TASK => Copy out the listing below so that each line matches exactly.

DATA EXTRACT =>
(** The window has shrunk to 96 bytes.  A segment out of order is kept with all of its 200
    bytes; when the missing byte arrives, the assertion "ooseq tcplen > rcv_wnd" fails. *)
Definition full_window : res tstate :=
  let chunk := replicate 1000 7 in
  let* n := connected_server in
  let* n := tcp_recv n 11 23 in
  foldr (fun _ r => let* n := r in peer_sends 1000 11 0 TCP_ACK chunk n) (Ok n) (seq 0 8).

Theorem peer_can_fail_assertion :
  (let* n := full_window in let* t := tcp_at n 11 in Ok (t_rcv_wnd t)) = Ok 96
  /\ (let* n := full_window in
      let* n := peer_sends 1000 11 1 TCP_ACK (replicate 200 7) n in peer_sends 1000 11 0 TCP_ACK [7] n) = Fault FAssert.
Proof. split; vm_compute; reflexivity. Qed.

(** A listener keeps the accept function [tcp_accept_null], and there is no control block for
    a connection request: [tcp_abort(NULL)]. *)
Theorem accept_null_aborts_null :
  (let* (pcb, n) := tcp_alloc sf cf true ex_output tn0 TCP_PRIO_NORMAL in
   let* (_, n) := tcp_bind no_timer n pcb None 80 in
   let* (l, _, n) := tcp_listen_with_backlog_and_err no_timer n pcb 5 in
   receive (segment 1000 80 100 0 TCP_SYN []) (with_tcp (set_tcp_pcb_pool [] (tcp n)) n)) = Fault FBadAccess.
Proof. vm_compute. reflexivity. Qed.

(** The accept function closes the connection, and the segment that completes the handshake
    carries the end of the stream: FIN_WAIT_1 is overwritten by CLOSE_WAIT, and the default
    receive function closes once more.  The connection is in LAST_ACK, where RFC 793 has
    CLOSING, and has sent FIN twice: the first takes the number 6511, the second 6512. *)
Definition closed_on_accept (flags : Z) : res (tcp_state * Z) :=
  let* n := open_server tn0 in
  let* n := tcp_accept n 21 11 in
  let* n := receive (segment 1000 80 100 0 TCP_SYN []) n in
  let* n := peer_sends 1000 11 0 flags [] n in
  let* t := tcp_at n 11 in Ok (t_state t, t_snd_lbb t).

Theorem accept_close_then_fin :
  closed_on_accept TCP_ACK = Ok (FIN_WAIT_1, 6512) /\ closed_on_accept (TCP_ACK + TCP_FIN) = Ok (LAST_ACK, 6513).
Proof. split; vm_compute; reflexivity. Qed.

(** A control block is bound twice, and is on the list twice: its [next] is the control block itself. *)
Theorem bind_twice_is_cyclic :
  (let* (pcb, n) := tcp_alloc sf cf true ex_output tn0 TCP_PRIO_NORMAL in
   let* (_, n) := tcp_bind no_timer n pcb None 80 in
   let* (err, n) := tcp_bind no_timer n pcb None 81 in Ok (err, tcp_bound_pcbs (tcp n))) = Ok (ERR_OK, [11; 11]).
Proof. vm_compute. reflexivity. Qed.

SOLVED PROBLEM =>
(** The window has shrunk to 96 bytes.  A segment out of order is kept with all of its 200
    bytes; when the missing byte arrives, the assertion "ooseq tcplen > rcv_wnd" fails. *)
Definition full_window : res tstate :=
  let chunk := replicate 1000 7 in
  let* n := connected_server in
  let* n := tcp_recv n 11 23 in
  foldr (fun _ r => let* n := r in peer_sends 1000 11 0 TCP_ACK chunk n) (Ok n) (seq 0 8).

Theorem peer_can_fail_assertion :
  (let* n := full_window in let* t := tcp_at n 11 in Ok (t_rcv_wnd t)) = Ok 96
  /\ (let* n := full_window in
      let* n := peer_sends 1000 11 1 TCP_ACK (replicate 200 7) n in peer_sends 1000 11 0 TCP_ACK [7] n) = Fault FAssert.
Proof. split; vm_compute; reflexivity. Qed.

(** A listener keeps the accept function [tcp_accept_null], and there is no control block for
    a connection request: [tcp_abort(NULL)]. *)
Theorem accept_null_aborts_null :
  (let* (pcb, n) := tcp_alloc sf cf true ex_output tn0 TCP_PRIO_NORMAL in
   let* (_, n) := tcp_bind no_timer n pcb None 80 in
   let* (l, _, n) := tcp_listen_with_backlog_and_err no_timer n pcb 5 in
   receive (segment 1000 80 100 0 TCP_SYN []) (with_tcp (set_tcp_pcb_pool [] (tcp n)) n)) = Fault FBadAccess.
Proof. vm_compute. reflexivity. Qed.

(** The accept function closes the connection, and the segment that completes the handshake
    carries the end of the stream: FIN_WAIT_1 is overwritten by CLOSE_WAIT, and the default
    receive function closes once more.  The connection is in LAST_ACK, where RFC 793 has
    CLOSING, and has sent FIN twice: the first takes the number 6511, the second 6512. *)
Definition closed_on_accept (flags : Z) : res (tcp_state * Z) :=
  let* n := open_server tn0 in
  let* n := tcp_accept n 21 11 in
  let* n := receive (segment 1000 80 100 0 TCP_SYN []) n in
  let* n := peer_sends 1000 11 0 flags [] n in
  let* t := tcp_at n 11 in Ok (t_state t, t_snd_lbb t).

Theorem accept_close_then_fin :
  closed_on_accept TCP_ACK = Ok (FIN_WAIT_1, 6512) /\ closed_on_accept (TCP_ACK + TCP_FIN) = Ok (LAST_ACK, 6513).
Proof. split; vm_compute; reflexivity. Qed.

(** A control block is bound twice, and is on the list twice: its [next] is the control block itself. *)
Theorem bind_twice_is_cyclic :
  (let* (pcb, n) := tcp_alloc sf cf true ex_output tn0 TCP_PRIO_NORMAL in
   let* (_, n) := tcp_bind no_timer n pcb None 80 in
   let* (err, n) := tcp_bind no_timer n pcb None 81 in Ok (err, tcp_bound_pcbs (tcp n))) = Ok (ERR_OK, [11; 11]).
Proof. vm_compute. reflexivity. Qed.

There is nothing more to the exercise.